Monday miscellany

"Patents and value: a dialogue". The IP Finance weblog, in conjunction with the IPKat, is holding a fascinating event on Tuesday 16 September in the Holborn, London, office of EIP. This event is a dialogue between IPKat and IP Finance blogger Neil Wilkof and Intellectual Asset Management editor Joff Wild. The pair will be conducting a discussion, chaired by IPKat blogmeister Jeremy, on the impact of patent litigation on the value of patents and patent portfolios. Full details of this event, which is free to attend, can be found on the IP Finance weblog here.


Last Friday fellow Kat Eleonora posted a piece, "Uploading goal videos online? A copyright infringement, says FAPL. Is it?", here, which was perfectly timed to coincide with the first week of the new English Premier League football season.  Somebody must have liked this post, since it also ended up on leading English legal magazine Legal Week and was quoted on the Managing Intellectual Property blog and on Channel 4 News. Well done, Eleonora!


Around the weblogs. Mark Anderson, on IP Draughts, asks provocatively "Is it career-limiting to practise IP law?" SOLO IP's Barbara Cookson takes a look at written complaints procedures in the regulated environment of solo practice.  Responding to Efrat Kasznik's guest post on the financial (non)reporting of intangibles last week on IP Finance, Janice Denoncourt offers her own thoughts on how company law can be brought to bear on this topic. Over on Excess Copyright, Howard Knopf reflects on whether the "less is more" philosophy of a Calgary radio station might not be raising some interesting moral rights problems, inter alia.
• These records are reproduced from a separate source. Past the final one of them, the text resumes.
Lemma deliver_spec pl f h m Q fr : forall s qd m0, Forall (fun x => Ready s h pl f x.1 x.2) fr ->
  NoDup (root <$> (fr ++ qd).*1) -> pq_rep (CS.pq s) f m0 -> QM m0 qd ->
  (base.size m0 + length fr <= m)%nat -> Z.of_nat m < two32 ->
  (forall q' m', pq_rep q' f m' -> QM m' (fr ++ qd) -> Q tt (CS.with_pq q' s, h)) ->
  fwp (CS.deliver (enq s pl) (entries fr)) Q (s, h).
Proof.
  induction fr as [|[t c] fr IH]; intros s qd m0 HR HN Hq HM Hs Hm HK.
  { cbn. fwp_steps. destruct s. by apply (HK _ m0). }
  apply list.Forall_cons in HR as [HR1 HR]. cbn in HR1. cbn [app fmap list_fmap fst] in HN.
  assert (HN1 : root t ∉ root <$> (fr ++ qd).*1) by (by apply list.NoDup_cons in HN as [? _]).
  assert (HN2 : NoDup (root <$> (fr ++ (t, c) :: qd).*1)).
  { rewrite fmap_app, fmap_app. cbn. rewrite <- Permutation_middle. rewrite <- fmap_app, <- fmap_app. exact HN. }
  assert (HNq : root t ∉ root <$> qd.*1) by (intros Hx; apply HN1; rewrite fmap_app, fmap_app; apply elem_of_app; by right).
  assert (Hm0 : m0 !! root t = None).
  { apply eq_None_not_Some. intros [z Hz]. apply HM in Hz. apply HNq. rewrite <- entries_fst. apply list_elem_of_fmap. by exists (root t, z). }
  cbn in Hs. cbn [entries fmap list_fmap CS.deliver fst snd]. apply fwp_bind. eapply (enq_spec s h pl f t c m0); try done; [lia|].
  intros q' Hq'. change (enq s pl) with (enq (CS.with_pq q' s) pl).
  apply (IH (CS.with_pq q' s) ((t, c) :: qd) (<[root t := c]> m0)); try done.
  - elems. intros x Hx. destruct (HR x Hx). by split.
  - by apply QM_insert.
  - rewrite map_size_insert_None by done. lia.
  - intros q2 m2 H1 H2. apply (HK q2 m2); [done|]. eapply QM_entries; [|exact H2]. rewrite !entries_app. cbn. apply Permutation_middle.
Qed.

Lemma flush_spec pl s h fr qd m f Q : Forest h (fr ++ qd) [] -> Forall QOK (fr ++ qd) -> hp_queue h = entries fr ->
  Z.of_nat (base.size (hp_events h)) < 2 ^ 31 -> pq_rep (CS.pq s) f m -> QM m qd -> Forall (fun x => f <= x.2) fr -> 0 <= f ->
  0 <= CS.lastLimit s <= f -> CS.lastLimit s < 2 ^ 61 -> 0 <= pl < two32 -> (CS.inCSim s = true -> CS.curCycle s <= f) ->
  (forall q' m', pq_rep q' f m' -> QM m' (fr ++ qd) -> Q tt (CS.with_pq q' s, clear h)) -> fwp (CS.flush pl) Q (s, h).
Proof.
  intros HF HQ Hq Hsz Hrep HM Hf H0 Hl Hl2 Hpl Hc HK. unfold CS.flush. fwp_steps. cbn [fst snd]. apply fwp_wp_bind. eapply wp_CS_onHeap; [done|].
  change (mkHeap _ _ []) with (clear h). rewrite Hq. change (if CS.inCSim s then _ else _) with (enq s pl).
  assert (Hsz1 : (base.size m <= base.size (hp_events h))%nat).
  { eapply QM_size; [|exact HM]. destruct HF as [A1 A2 A3 A4]. apply Forall_app in A1 as [_ A1]. split; try done.
    rewrite fmap_app, <- app_assoc, flat_map_app' in A3. by apply list.NoDup_app in A3 as (_&_&?). }
  assert (Hsz2 : (length fr <= base.size (hp_events h))%nat).
  { pose proof (forest_count _ _ _ HF) as Hcnt. etransitivity; [|exact Hcnt]. clear. rewrite app_nil_r. induction fr as [|[[p n ks] c] fr IH]; [cbn; lia|].
    cbn. rewrite length_app. lia. }
  eapply (deliver_spec pl f (clear h) (base.size (hp_events h) + base.size (hp_events h)) Q fr s qd m); try done; try lia.
  - elems. intros [t c] Hx. assert (Hx' : (t, c) ∈ fr ++ qd) by (apply elem_of_app; by left). specialize (Hf _ Hx). cbn in Hf |- *. split; try done; try lia.
    + assert (HR := fo_q _ _ _ HF). elems. apply (HR _ Hx').
    + destruct (HQ _ Hx') as (g&_&_&HD&_). cbn in HD. unfold in_dom in HD. elems. apply (HD (root t, nd t, root <$> kids t)). destruct t. apply list_elem_of_here.
    + intros Hin. specialize (Hc Hin). lia.
  - pose proof (fo_nd _ _ _ HF) as HN. rewrite app_nil_r in HN. by apply NoDup_roots.
  - unfold two32. lia.
Qed.

(** ** Running one event *)
Lemma frontier_ge m t : forall st np (s : Z) y, rep m st np t -> y ∈ frontier t s -> s <= y.2.
Proof.
  induction t as [p n ks IH] using tree_ind'. intros st np s y HR Hy. pose proof (rep_nd _ _ _ _ HR) as (?&?&?&_). cbn [nd] in *.
  assert (Hend : y ∈ [(Tr p n ks, s + n_pre n)] -> s <= y.2) by (intros ->%list_elem_of_singleton; cbn; lia).
  cbn [frontier] in Hy. destruct (n_class n); try by apply Hend. apply elem_flat_map in Hy as (k&Hk&Hy). elems.
  pose proof (IH k Hk _ _ _ _ (rep_kid _ _ _ _ _ _ _ HR Hk) Hy). lia.
Qed.

Lemma run_ev_size p c h e h1 : run_ev p c h = Ok (e, h1) -> base.size (hp_events h1) = base.size (hp_events h).
Proof.
  unfold run_ev, mbind, M_bind, get_ev. destruct (hp_events h !! p) as [e0|] eqn:He; [|done]. unfold massert. destruct (_ || _); [|done].
  cbn. destruct (_ <=? _); [|done]. intros [= <- <-]. cbn. by rewrite map_size_insert_Some.
Qed.

(** What the simulation of an event leaves of a core. *)
Record Same (c c' : TC.t) : Prop := {
  sm_cycle : TC.curCycle c' = TC.curCycle c;
  sm_gap : CR.gapCycles (TC.cRec c') = CR.gapCycles (TC.cRec c);
  sm_state : CR.state (TC.cRec c') = CR.state (TC.cRec c) }.
#[global] Instance Same_pre : PreOrder Same.
Proof. split; [by split|]. intros x y z [A1 A2 A3] [B1 B2 B3]. split; congruence. Qed.
Lemma pointwise_refl (R : relation TC.t) `{!PreOrder R} l : Forall2 R l l.
Proof. induction l; by constructor. Qed.
Lemma pointwise_trans (R : relation TC.t) `{!PreOrder R} l1 l2 l3 : Forall2 R l1 l2 -> Forall2 R l2 l3 -> Forall2 R l1 l3.
Proof.
  intros H1. revert l3. induction H1 as [|x y l1 l2 E1 _ IH]; intros l3 H2; inversion H2 as [|? z ? l3' E2]; subst; constructor; auto.
  by transitivity y.
Qed.
Lemma pointwise_insert (R : relation TC.t) `{!PreOrder R} l i c c' : l !! i = Some c -> R c c' -> Forall2 R l (<[i := c']> l).
Proof. intros Hi Hs. rewrite <- (list_insert_id l i c Hi) at 1. apply Forall2_insert; [by apply pointwise_refl|done]. Qed.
Selfie poll. The 1709 Blog's sidebar poll on copyright in selfies taken by monkeys [this is nothing to do with SurveyMonkey, adds Merpel] is doing very nicely, thank you. With two weeks to go, the poll has already attracted 178 responses, an impressive figure for any holiday-time poll.  If you have not yet participated, please do!  At the moment, most readers are inclined to think that there is no copyright at all in the now-iconic self-portrait of the black-crested macaque -- but there's plenty of room for argument.


Alexandria Redskins
Redskins last stand? A number of readers have spotted that the Washington Redskins have filed a suit in a US District Court in Alexandria [that's the one in Virginia, not the big one in Egypt which is more closely associated with red skins ...], in an attempt to retain their controversial trade mark registration (reported in "Redskins defend name, ask federal court to overturn trademark decision", here, by Ian Shapira in the Washington Post).  This Kat's feelings on the subject have already been articulated in sufficient depth here: in short, he believes that, whether the trade mark is invalid because it is disparaging or whether it isn't, the brand is currently toxic and gaining in toxicity in the eyes of consumers and the time has come to replace it. According to Shapira:
"The Redskins are suing five Native Americans who won the headline-making patent case [naughty journalism: why can't they tell trade marks from patents?] on June 18, providing them with a largely symbolic victory in their fight to force the team to change its name. By suing in federal district court, the Redskins are asking for a chance to defend their name, which they contend celebrates Native Americans [Merpel thinks this is a little patronising, seeing as at least some Native Americans wouldn't have supported the name change if they thought the name was celebrating them]. “We believe that the Trademark Trial and Appeal Board ignored both federal case law and the weight of the evidence, and we look forward to having a federal court review this obviously flawed decision,” said Bob Raskopf, trademark attorney for the Washington Redskins, in a statement. The team can now introduce fresh evidence into a battle that has been confined to the patent office and limited to mostly decades-old testimony. The federal district case also gives the team an extra chance to appeal in case it loses. If the Redskins had filed their case at the U.S. Court of Appeals for the District of Columbia, their appeal would have been restricted to old depositions and documents that have already been widely dissected". 
Aided no doubt by an army of Redskin-watchers on both sides of the Atlantic, this Kat will surely be kept informed of further developments and will seek to bring them to the attention of his readers.